Si un tramway tombe en panne, tous les tramways qui le suivent doivent s’arrêter, formant une ligne de conga rouge et blanche qui est un spectacle tristement familier.

Si une personne en fauteuil roulant monte, le conducteur doit sortir de la cabine de conduite, entrer dans la rue, ouvrir un panneau sur le côté du tramway et actionner les commandes pour faire sortir la rampe escamotable. Pourquoi le conducteur ne peut-il pas le faire de l’intérieur ?

Le regroupement est un gros problème. En attendant à un arrêt, vous n’obtenez aucun tramway pendant un long moment, puis toute une série d’entre eux d’un coup.

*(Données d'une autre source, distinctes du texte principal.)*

(** X10.  An HTTPS address of GitHub names its owner and repository with
    or without the [.git] ending: both forms are matched with the same two
    groups, so the build asks for the same archive,
    [https://github.com/<owner>/<repo>/archive/<ref>.tar.gz], first. *)
Theorem github_address_names_owner_and_repo :
  forall (owner repo : string),
    owner <> "" -> repo <> "" ->
    GitHub.has_slash owner = false -> GitHub.has_slash repo = false ->
    let short := ("https://github.com/" ++ owner ++ "/" ++ repo)%string in
    GitHub.match_url (short ++ ".git") = Some (owner, repo) /\
    (ends_with ".git" repo = false ->
     GitHub.match_url short = Some (owner, repo)) /\
    (forall (w : World) (config : Config) (st : state),
        gitUrl config = VStr (short ++ ".git")
        \/ (gitUrl config = VStr short /\ ends_with ".git" repo = false) ->
        exists rest,
          downloads (trace_of (Build.downloadAndExtractTarball w config st))
          = (short ++ "/archive/"
             ++ toString (Js.or_else (gitRef config) (VStr "main"))
             ++ ".tar.gz")%string :: rest).
Proof.
  intros owner repo Ho Hr So Sr short.
  assert (L : GitHub.match_url (short ++ ".git") = Some (owner, repo)).
  { subst short.
    replace (("https://github.com/" ++ owner ++ "/" ++ repo) ++ ".git")%string
      with ("https://" ++ "github.com/" ++ owner ++ "/" ++ (repo ++ ".git"))%string.
    2:{ cbn. do 19 f_equal. rewrite <- !append_assoc_local. reflexivity. }
    rewrite match_url_https. apply match_url_here.
    rewrite match_here_owner_repo; auto.
    - now rewrite lazy_repo_drops_git.
    - destruct repo; discriminate.
    - now rewrite has_slash_app, Sr. }
  assert (S' : ends_with ".git" repo = false ->
               GitHub.match_url short = Some (owner, repo)).
  { intros He. subst short.
    change ("https://github.com/" ++ owner ++ "/" ++ repo)%string
      with ("https://" ++ "github.com/" ++ owner ++ "/" ++ repo)%string.
    rewrite match_url_https. apply match_url_here.
    rewrite match_here_owner_repo; auto.
    now rewrite lazy_repo_whole. }
  split; [exact L|]. split; [exact S'|].
  intros w config st Hurl.
  assert (M' : exists url, gitUrl config = VStr url /\
                           GitHub.match_url url = Some (owner, repo)).
  { destruct Hurl as [H|[H He]]; eauto. }
  destruct M' as (url & Hu & Hm).
  unfold Build.downloadAndExtractTarball. rewrite Hu, Hm.
  destruct (build_attempt_starts w config owner repo
              (Js.or_else (gitRef config) (VStr "main")) st) as (rest & E).
  match goal with
  | |- context [try_catch ?m ?h st] =>
      destruct (try_catch_starts m h st _ _ _ E) as (rest' & E')
  end.
  rewrite E'. cbn [downloads flat_map app]. eexists.
  unfold GitHub.tarballUrl. subst short. cbn [append].
  do 19 f_equal. rewrite <- !append_assoc_local. reflexivity.
Qed.

(** A sample run. *)
Lemma github_address_names_owner_and_repo_witness :
  GitHub.match_url "https://github.com/acme/docs.git" = Some ("acme", "docs") /\
  GitHub.match_url "https://github.com/acme/docs" = Some ("acme", "docs").
Proof.
  assert (Ho : "acme" <> "") by discriminate.
  assert (Hr : "docs" <> "") by discriminate.
  destruct (github_address_names_owner_and_repo "acme" "docs" Ho Hr
              eq_refl eq_refl) as (H1 & H2 & _).
  split; [exact H1|exact (H2 eq_refl)].
Defined.

(** X11.  A download attempt hands the response to the extractor only when
    the status is between 200 and 299, and returns exactly when, on top of
    that, the extraction succeeds; a 199, a 300 or a missing response
    extracts nothing.  At server start the attempt empties the data
    directory first, and sends no request when that fails. *)
Theorem archive_is_extracted_only_after_2xx :
  forall (w : World) (config : Config) (owner repo : string) (ref : jsval)
         (st : state),
    let url := GitHub.tarballUrl owner repo ref in
    let b := Build.downloadAttempt w config owner repo ref st in
    let s := Server.downloadAttempt w config owner repo ref st in
    (has_event extract_event (trace_of b)
     = accepted (w_httpGet w (clock st) url)) /\
    (outcome_of b = Return tt <->
     accepted (w_httpGet w (clock st) url) = true /\
     w_extract w (S (clock st)) (dataDir config) = Ok tt) /\
    (w_emptyDir w (clock st) (dataDir config) = Ok tt ->
     has_event extract_event (trace_of s)
     = accepted (w_httpGet w (S (clock st)) url) /\
     (outcome_of s = Return tt <->
      accepted (w_httpGet w (S (clock st)) url) = true /\
      w_extract w (S (S (clock st))) (dataDir config) = Ok tt)) /\
    (forall code message,
        w_emptyDir w (clock st) (dataDir config) = Failed code message ->
        free_of request_event (trace_of s) /\
        outcome_of s = Throw (IoError code message)).
Proof.
  intros w config owner repo ref st url b s. subst b s.
  unfold Build.downloadAttempt, Server.downloadAttempt, Build.dataDir.
  fold url. unfold bind, log, emptyDir, httpGet, extract, call, accepted.
  split; [|split; [|split]].
  - destruct (w_httpGet w (clock st) url) as [status|message];
      [destruct (_ && _)|]; cbn [clock tick];
      try destruct (w_extract w _ _) as [[]|c m]; reflexivity.
  - destruct (w_httpGet w (clock st) url) as [status|message];
      [destruct (_ && _)|]; cbn [clock tick];
      try destruct (w_extract w _ _) as [[]|c m]; cbn;
      split; try (intros [? ?]); try discriminate; auto.
  - intros ->. cbn [clock tick].
    destruct (w_httpGet w (S (clock st)) url) as [status|message];
      [destruct (_ && _)|]; cbn [clock tick];
      try destruct (w_extract w _ _) as [[]|c m]; cbn;
      (split; [reflexivity|]);
      split; try (intros [? ?]); try discriminate; auto.
  - intros code message ->. split; reflexivity.
Qed.

(** A sample run: the host answers 300, nothing is extracted. *)
Lemma archive_is_extracted_only_after_2xx_witness :
  let s := Server.downloadAttempt archive_redirects (repoConfig (Num 0))
             "acme" "docs" (VStr "main") init_state in
  has_event extract_event (trace_of s) = false /\
  outcome_of s <> Return tt.
Proof.
  intros s.
  destruct (archive_is_extracted_only_after_2xx archive_redirects
              (repoConfig (Num 0)) "acme" "docs" (VStr "main") init_state)
    as (_ & _ & H & _).
  destruct (H eq_refl) as [He Hr].
  split; [exact He|].
  intros Ho. apply Hr in Ho. destruct Ho as [Ho _]. discriminate Ho.
Defined.

(* ===================================================================== *)
(** ** Tool calls that reach the search engine *)
(* ===================================================================== *)

(** X12.  A call for the configured tool with a usable query runs one
    search, always in the configured data directory and with the query as
    given, whatever else the arguments hold.  The text the engine returns
    is relayed unchanged; when the engine fails the call still returns,
    with [isError] set, and nothing is thrown to the protocol layer. *)
Theorem search_result_is_relayed :
  forall (w : World) (config : Config) (request : Server.request)
         (st : state),
    strict_eq (Server.name request) (toolName config) = true ->
    lacks_query (Server.arguments request) = false ->
    let query := Js.get (Server.arguments request) "query" in
    let r := Server.callTool w config request st in
    searches (trace_of r) = [(dataDir config, query)] /\
    state_of r = tick st /\
    (forall result,
        w_search w (clock st) (dataDir config) query = Ok result ->
        outcome_of r = Return (Server.mkResponse result false)) /\
    (forall code message,
        w_search w (clock st) (dataDir config) query = Failed code message ->
        exists text, outcome_of r = Return (Server.mkResponse text true)).
Proof.
  intros w config request st Hname Hq query r. subst r.
  unfold lacks_query in Hq.
  apply Bool.orb_false_iff in Hq as [Hobj Hquery].
  unfold Server.callTool, Server.executeDocsSearch.
  rewrite Hname, Hobj, Hquery. cbn [negb]. fold query.
  unfold try_catch, bind, log, call, throw, ret.
  destruct (w_search w (clock st) (dataDir config) query)
    as [result|code message]; cbn.
  - repeat split; intros; try discriminate; congruence.
  - repeat split; intros; try discriminate; eauto.
Qed.
Lemma laptop_main_leaves_loop_past_length_on_grid :
  match
    fst (Laptop.main grid_distance
           {| Laptop.current_location := point 0 (-1 # 1000);
              Laptop.directions := Ok (Some [step_a; step_b]) |}
           [ {| Laptop.current_location := point 0 (1 # 1000); Laptop.directions := Ok None |};
             {| Laptop.current_location := point 0 0; Laptop.directions := Ok None |};
             {| Laptop.current_location := point 0 (1 # 1000); Laptop.directions := Ok None |} ])
  with
  | Laptop.Looping st' =>
      exists route_steps : list step,
        Laptop.steps st' = Some route_steps /\
        (Laptop.step_idx st' <= List.length route_steps)%nat
  | Laptop.Finished st' =>
      exists route_steps : list step,
        Laptop.steps st' = Some route_steps /\
        Laptop.step_idx st' = S (List.length route_steps)
  | Laptop.Returned => False
  | Laptop.Crashed _ => True
  end.
Proof.
  apply (@laptop_main_leaves_loop_past_length grid_distance
           {| Laptop.current_location := point 0 (-1 # 1000);
              Laptop.directions := Ok (Some [step_a; step_b]) |}
           _ _ _ eq_refl).
Defined.

(** ** More geo math over the real numbers *)

Section RealDistance.

Local Open Scope R_scope.




End RealDistance.

(** ** Geo math in binary64 *)

(** The two coordinates are well-formed, and each is the antipode of the
    other: the latitudes are opposite and the longitudes 180 degrees
    apart. *)
Example antipodal_points_well_formed :
  let in_range (p : float * float) :=
    ((-90 <=? fst p) && (fst p <=? 90) && (-180 <=? snd p) && (snd p <=? 180))%float in
  in_range GeoFloat.north_point = true /\
  in_range GeoFloat.south_point = true /\
  fst GeoFloat.south_point = (- fst GeoFloat.north_point)%float /\
  snd GeoFloat.south_point = (snd GeoFloat.north_point + 180)%float.
Proof. cbv zeta. repeat split; reflexivity. Qed.

(** C8, on the code of [geodesic_distance].  For the antipodal coordinates
    (86.9738, -73.2269) and (-86.9738, 106.7731), with the values the C
    library returns for the two sines, the two cosines and the two squares,
    the quantity [a] is 1 + 2^-52, so [1 - a] is negative and [math.sqrt]
    raises [ValueError]. *)
Theorem geodesic_distance_raises_on_antipodes
    (sin cos : float -> float) (atan2 pow : float -> float -> float) :
  sin (-0x1.849a4877eb758p+0)%float = (-0x1.ff49384a19ec6p-1)%float ->
  sin 0x1.921fb54442d18p+0%float = 1%float ->
  cos 0x1.849a4877eb758p+0%float = 0x1.b07a1b7d87459p-5%float ->
  cos (-0x1.849a4877eb758p+0)%float = 0x1.b07a1b7d87459p-5%float ->
  pow (-0x1.ff49384a19ec6p-1)%float 2%float = 0x1.fe92b1d47d108p-1%float ->
  pow 1%float 2%float = 1%float ->
  GeoFloat.haversine_a sin cos pow GeoFloat.north_point GeoFloat.south_point
  = 0x1.0000000000001p+0%float /\
  GeoFloat.geodesic_distance sin cos atan2 pow GeoFloat.north_point GeoFloat.south_point
  = Raise ValueError.
Proof.
  intros Hsin_lat Hsin_lon Hcos_1 Hcos_2 Hpow_lat Hpow_lon.
  assert (Ha : GeoFloat.haversine_a sin cos pow GeoFloat.north_point GeoFloat.south_point
               = 0x1.0000000000001p+0%float).
  { unfold GeoFloat.haversine_a, GeoFloat.north_point, GeoFloat.south_point.
    cbv zeta. cbn [fst snd].
    vm_compute (GeoFloat.radians _). vm_compute (_ / 2)%float.
    rewrite Hsin_lat, Hsin_lon, Hcos_1, Hcos_2, Hpow_lat, Hpow_lon.
    reflexivity. }
  split; [exact Ha |].
  unfold GeoFloat.geodesic_distance. cbv zeta. rewrite Ha. reflexivity.
Qed.

Lemma geodesic_distance_raises_on_antipodes_with_tables :
  GeoFloat.geodesic_distance GeoFloat.table_sin GeoFloat.table_cos
    GeoFloat.table_atan2 GeoFloat.table_pow GeoFloat.north_point GeoFloat.south_point
  = Raise ValueError.
Proof.
  apply (@geodesic_distance_raises_on_antipodes GeoFloat.table_sin GeoFloat.table_cos
           GeoFloat.table_atan2 GeoFloat.table_pow);
    reflexivity.
Defined.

Les réparations des voies, l’amélioration des routes et autres problèmes nécessitent régulièrement que les tramways s’arrêtent de circuler pendant des mois ou fassent des détours irritants. La ligne St. Clair Avenue est actuellement fermée pour une série de correctifs et de mises à niveau d’un an. Un énorme projet de creusement du métro dans les rues Queen et Yonge a transformé le système du centre-ville en un véritable dédale de réacheminements qui laisse les passants perplexes se demandant où ils finiront. Les annonces étouffées et marmonnées des chauffeurs dans leur cabine fermée ne sont souvent d’aucune aide.

Même lorsque les tramways ont leur propre droit de passage protégé, comme c’est le cas sur Spadina Road, il y a tellement de feux et de clignotants qu’ils ont rarement la chance de prendre de la vitesse. Des données récentes sur la ligne de la rue King, qui a une emprise partielle au centre-ville, ont montré que les tramways circulaient en fait plus lentement qu’avant que la ville n’interdise la plupart des voitures de l’itinéraire.

Malgré les tentatives de la TTC pour améliorer la sécurité après une série d’incidents violents dans les transports en commun, les navetteurs sont encore confrontés à beaucoup de misère et à des comportements désordonnés. Spacieux et chaleureux, de nombreux tramways sont devenus des abris roulants pour des personnes en difficulté. Même si les autres cyclistes sympathisent, ils en ont assez de ce dont ils sont témoins pendant leur trajet pour se rendre au travail.

Supprimer le système de tramway de Toronto n’est pas vraiment une option. Les gouvernements ont dépensé des centaines de millions pour les rails et les voitures : plus d’un demi-milliard de dollars pour le seul dernier lot de 60 véhicules.

De nombreuses villes européennes, dont Dublin, Amsterdam et Strasbourg, disposent de systèmes de tramway urbains populaires et efficaces. Toronto devrait pouvoir faire de même. Qu’il s’agisse de droits de passage plus réservés, de contrôles accrus de la circulation automobile le long des itinéraires de tramway ou d’une planification plus fluide des projets de construction, la ville doit faire un meilleur travail avec sa flotte.

La maire Olivia Chow, qui a pris ses fonctions l’été dernier, a pris un bon départ en affectant davantage de personnel de sécurité et d’information en uniforme au sein de la TTC et en déployant des contrôleurs de trafic spéciaux pour maintenir la fluidité aux principales intersections. Mais la ville doit faire plus, comme limiter les virages à gauche pour les voitures sur les itinéraires de tramway et améliorer la communication avec les usagers en cas de perturbations.

J’aime toujours rouler dans les tramways de Toronto. Nous devons simplement nous assurer qu’ils continuent à glisser comme ils sont censés le faire.